In addition, to achieve the above object, the present invention further provides an end-to-end variation detecting network model, including:

the feature pyramid module is used for downsampling at least two unmanned aerial vehicle remote sensing images acquired by the unmanned aerial vehicle from the garbage scattering area to obtain multi-level feature atlas corresponding to each unmanned aerial vehicle remote sensing image;

The optical flow alignment module is used for carrying out feature alignment mapping on the multi-level feature image sets corresponding to the two matched unmanned aerial vehicle remote sensing images to obtain a pair of unmanned aerial vehicle remote sensing image combinations with the aligned features, wherein the optical flow alignment module comprises an optical flow estimator for optical flow estimation and a warping layer for carrying out feature alignment on the multi-level feature image sets corresponding to the two matched unmanned aerial vehicle remote sensing images;

the progressive difference feature fusion and detection module is used for combining the unmanned aerial vehicle remote sensing images and performing feature difference mapping processing on the combined unmanned aerial vehicle remote sensing images so as to eliminate repeated features in the unmanned aerial vehicle remote sensing images and obtain a multi-level feature difference image subjected to parallax change processing.

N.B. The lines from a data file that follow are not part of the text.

(* ===== verification/GoFloat.v ===== *)
(** * IEEE 754 binary64

    Go's [float64] is the Standard Library's executable model of binary64
    ([SpecFloat] at precision 53 and maximal exponent 1024), with
    round-to-nearest-even.  No real number and no axiom is involved: the
    scores of the program compute by [vm_compute] to the bits the Go program
    computes on an architecture without fused multiply-add. *)
From Stdlib Require Import SpecFloat.
From S2P Require Import Prelude.

Abbreviation float64 := spec_float.

#[export] Instance float_eq_dec : EqDecision float64.
Proof. solve_decision. Defined.

Definition f_add : float64 → float64 → float64 := SFadd 53 1024.
Definition f_sub : float64 → float64 → float64 := SFsub 53 1024.
Definition f_mul : float64 → float64 → float64 := SFmul 53 1024.
Definition f_div : float64 → float64 → float64 := SFdiv 53 1024.
Definition f_sqrt : float64 → float64 := SFsqrt 53 1024.
Definition f_lt : float64 → float64 → bool := SFltb.
Definition f_le : float64 → float64 → bool := SFleb.
Definition f_eq : float64 → float64 → bool := SFeqb.

(** [float64(z)] *)
Definition f_of_Z (z : Z) : float64 := binary_normalize 53 1024 z 0 false.
(** The constant [num/den], correctly rounded. *)
Definition f_lit (num den : Z) : float64 := f_div (f_of_Z num) (f_of_Z den).

Definition f_zero : float64 := S754_zero false.
Definition is_nan (x : float64) : bool :=
  match x with S754_nan => true | _ => false end.

(** [int64(x)]: truncation towards zero; out of range and NaN give the
    integer indefinite value of amd64. *)
Definition f_trunc (x : float64) : option Z :=
  match x with
  | S754_zero _ => Some 0
  | S754_finite s m e =>
      let a := if 0 <=? e then Z.pos m * 2 ^ e else Z.pos m / 2 ^ (- e) in
      Some (if s then - a else a)
  | _ => None
  end.
Definition f_to_int64 (x : float64) : Z :=
  match f_trunc x with
  | Some z => if (- 2 ^ 63 <=? z) && (z <? 2 ^ 63) then z else - 2 ^ 63
  | None => - 2 ^ 63
  end.

(** [math.Round]: to the nearest integer, halves away from zero *)
Definition f_round (x : float64) : float64 :=
  match x with
  | S754_finite s m e =>
      if 0 <=? e then x
      else
        let d := 2 ^ (- e) in
        let q := (2 * Z.pos m + d) / (2 * d) in
        if q =? 0 then S754_zero s
        else binary_normalize 53 1024 (if s then - q else q) 0 s
  | _ => x
  end.

(** [math.Ceil] *)
Definition f_ceil (x : float64) : float64 :=
  match x with
  | S754_finite s m e =>
      if 0 <=? e then x
      else
        let d := 2 ^ (- e) in
        let q := if s then - (Z.pos m / d) else (Z.pos m + d - 1) / d in
        if q =? 0 then S754_zero s else binary_normalize 53 1024 q 0 s
  | _ => x
  end.

(** [math.Max] and [math.Min] *)
Definition signbit (x : float64) : bool :=
  match x with
  | S754_zero s | S754_infinity s | S754_finite s _ _ => s
  | S754_nan => false
  end.
Definition f_max (x y : float64) : float64 :=
  match x, y with
  | S754_infinity false, _ | _, S754_infinity false => S754_infinity false
  | S754_nan, _ | _, S754_nan => S754_nan
  | S754_zero s, S754_zero _ => if s then y else x
  | _, _ => if f_lt y x then x else y
  end.
Definition f_min (x y : float64) : float64 :=
  match x, y with
  | S754_infinity true, _ | _, S754_infinity true => S754_infinity true
  | S754_nan, _ | _, S754_nan => S754_nan
  | S754_zero s, S754_zero _ => if s then x else y
  | _, _ => if f_lt x y then x else y
  end.

(** ** The order of binary64

    Numbers that are not NaN are ordered by the key (class, exponent,
    mantissa), signs folded in: comparison is lexicographic. *)
Definition f_key (x : float64) : Z * Z * Z :=
  match x with
  | S754_infinity true => (-2, 0, 0)
  | S754_finite true m e => (-1, - e, - Z.pos m)
  | S754_zero _ => (0, 0, 0)
  | S754_finite false m e => (1, e, Z.pos m)
  | S754_infinity false => (2, 0, 0)
  | S754_nan => (0, 0, 0)
  end.

Definition klt (a b : Z * Z * Z) : Prop :=
  let '(a1, a2, a3) := a in
  let '(b1, b2, b3) := b in
  a1 < b1 ∨ (a1 = b1 ∧ (a2 < b2 ∨ (a2 = b2 ∧ a3 < b3))).

Lemma pos_compare_Z m n : Pos.compare_cont Eq m n = (Z.pos m ?= Z.pos n).
Proof. reflexivity. Qed.

Ltac f_cases :=
  unfold f_key, klt in *; simpl in *;
  repeat match goal with
  | |- context [Z.compare ?a ?b] => destruct (Z.compare_spec a b); subst
  | H : context [Z.compare ?a ?b] |- _ => destruct (Z.compare_spec a b); subst
  | |- context [Pos.compare_cont Eq ?a ?b] => rewrite (pos_compare_Z a b)
  | H : context [Pos.compare_cont Eq ?a ?b] |- _ => rewrite (pos_compare_Z a b) in H
  end; simpl in *.

Lemma f_lt_key x y :
  is_nan x = false → is_nan y = false →
  f_lt x y = true ↔ klt (f_key x) (f_key y).
Proof.
  intros Hx Hy. unfold f_lt, SFltb, SFcompare.
  destruct x as [[]|[]| |[] m e], y as [[]|[]| |[] m' e']; try done; f_cases;
    (split; intros; try done; lia).
Qed.

Lemma f_eq_key x y :
  is_nan x = false → is_nan y = false →
  f_eq x y = true ↔ f_key x = f_key y.
Proof.
  intros Hx Hy. unfold f_eq, SFeqb, SFcompare.
  destruct x as [[]|[]| |[] m e], y as [[]|[]| |[] m' e']; try done; f_cases;
    (split; intros Hk; try done; try (inversion Hk; lia); try (repeat f_equal; lia)).
Qed.

Lemma f_le_lt x y :
  is_nan x = false → is_nan y = false → f_le x y = negb (f_lt y x).
Proof.
  intros Hx Hy. unfold f_le, f_lt, SFleb, SFltb, SFcompare.
  destruct x as [[]|[]| |[] m e], y as [[]|[]| |[] m' e']; try done; f_cases;
    try done; lia.
Qed.

Lemma f_lt_nan_l x y : is_nan x = true → f_lt x y = false.
Proof. by destruct x. Qed.
Lemma f_lt_nan_r x y : is_nan y = true → f_lt x y = false.
Proof. by destruct y, x. Qed.
Lemma f_le_nan_l x y : is_nan x = true → f_le x y = false.
Proof. by destruct x. Qed.
Lemma f_eq_not_nan_l x y : f_eq x y = true → is_nan x = false.
Proof. by destruct x. Qed.
Lemma f_le_not_nan x y : f_le x y = true → is_nan x = false ∧ is_nan y = false.
Proof. by destruct x as [[]|[]| |[] ? ?], y as [[]|[]| |[] ? ?]. Qed.
Lemma f_lt_not_nan x y : f_lt x y = true → is_nan x = false ∧ is_nan y = false.
Proof. by destruct x as [[]|[]| |[] ? ?], y as [[]|[]| |[] ? ?]. Qed.

(** [f_order] decides goals about [f_lt], [f_le], [f_eq] on numbers known not
    to be NaN. *)
Lemma f_lt_false_key x y :
  is_nan x = false → is_nan y = false →
  f_lt x y = false ↔ ¬ klt (f_key x) (f_key y).
Proof. intros. rewrite <-not_true_iff_false, f_lt_key; done. Qed.
Lemma f_eq_false_key x y :
  is_nan x = false → is_nan y = false →
  f_eq x y = false ↔ f_key x ≠ f_key y.
Proof. intros. rewrite <-not_true_iff_false, f_eq_key; done. Qed.

Ltac f_order :=
  repeat match goal with
  | H : f_le ?x ?y = _ |- _ => rewrite (f_le_lt x y) in H by done
  | |- context [f_le ?x ?y] => rewrite (f_le_lt x y) by done
  end;
  bsplit;
  rewrite ?negb_true_iff, ?negb_false_iff;
  repeat match goal with
  | H : f_lt _ _ = true |- _ => apply f_lt_key in H; [|done|done]
  | H : f_lt _ _ = false |- _ => apply f_lt_false_key in H; [|done|done]
  | H : f_eq _ _ = true |- _ => apply f_eq_key in H; [|done|done]
  | H : f_eq _ _ = false |- _ => apply f_eq_false_key in H; [|done|done]
  | |- f_lt _ _ = true => apply f_lt_key; [done|done|]
  | |- f_lt _ _ = false => apply f_lt_false_key; [done|done|]
  | |- f_eq _ _ = true => apply f_eq_key; [done|done|]
  | |- f_eq _ _ = false => apply f_eq_false_key; [done|done|]
  end;
  repeat match goal with
  | |- context [f_key ?x] => let k := fresh "k" in
      set (k := f_key x) in *; clearbody k; destruct k as [[? ?] ?]
  | H : context [f_key ?x] |- _ => let k := fresh "k" in
      set (k := f_key x) in *; clearbody k; destruct k as [[? ?] ?]
  end;
  unfold klt in *; simplify_eq; try congruence; try lia;
  try match goal with H : (_, _, _) ≠ (_, _, _) |- False => apply H; repeat f_equal; lia end.

Lemma f_lt_irrefl x : f_lt x x = false.
Proof. destruct (is_nan x) eqn:E; [by apply f_lt_nan_l|]. f_order. Qed.

Lemma f_lt_asym x y : f_lt x y = true → f_lt y x = false.
Proof. intros Hl. destruct (f_lt_not_nan _ _ Hl). f_order. Qed.

Lemma f_lt_negtrans x y z :
  is_nan x = false → is_nan y = false → is_nan z = false →
  f_lt x y = false → f_lt y z = false → f_lt x z = false.
Proof. intros. f_order. Qed.

Lemma f_lt_trans x y z : f_lt x y = true → f_lt y z = true → f_lt x z = true.
Proof.
  intros H1 H2. destruct (f_lt_not_nan _ _ H1), (f_lt_not_nan _ _ H2). f_order.
Qed.

Lemma f_le_trans x y z : f_le x y = true → f_le y z = true → f_le x z = true.
Proof.
  intros H1 H2. destruct (f_le_not_nan _ _ H1), (f_le_not_nan _ _ H2). f_order.
Qed.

In addition, in order to achieve the above object, the present invention also provides an unmanned aerial vehicle parallax change processing system, including: the remote sensing image parallax change processing method comprises the steps of a memory, a processor and a remote sensing image parallax change processing program which is stored in the memory and can be operated on the processor and used for detecting the unmanned aerial vehicle garbage scattering area, wherein the remote sensing image parallax change processing program for detecting the unmanned aerial vehicle garbage scattering area is executed by the processor and is used for realizing the remote sensing image parallax change processing method for detecting the unmanned aerial vehicle garbage scattering area.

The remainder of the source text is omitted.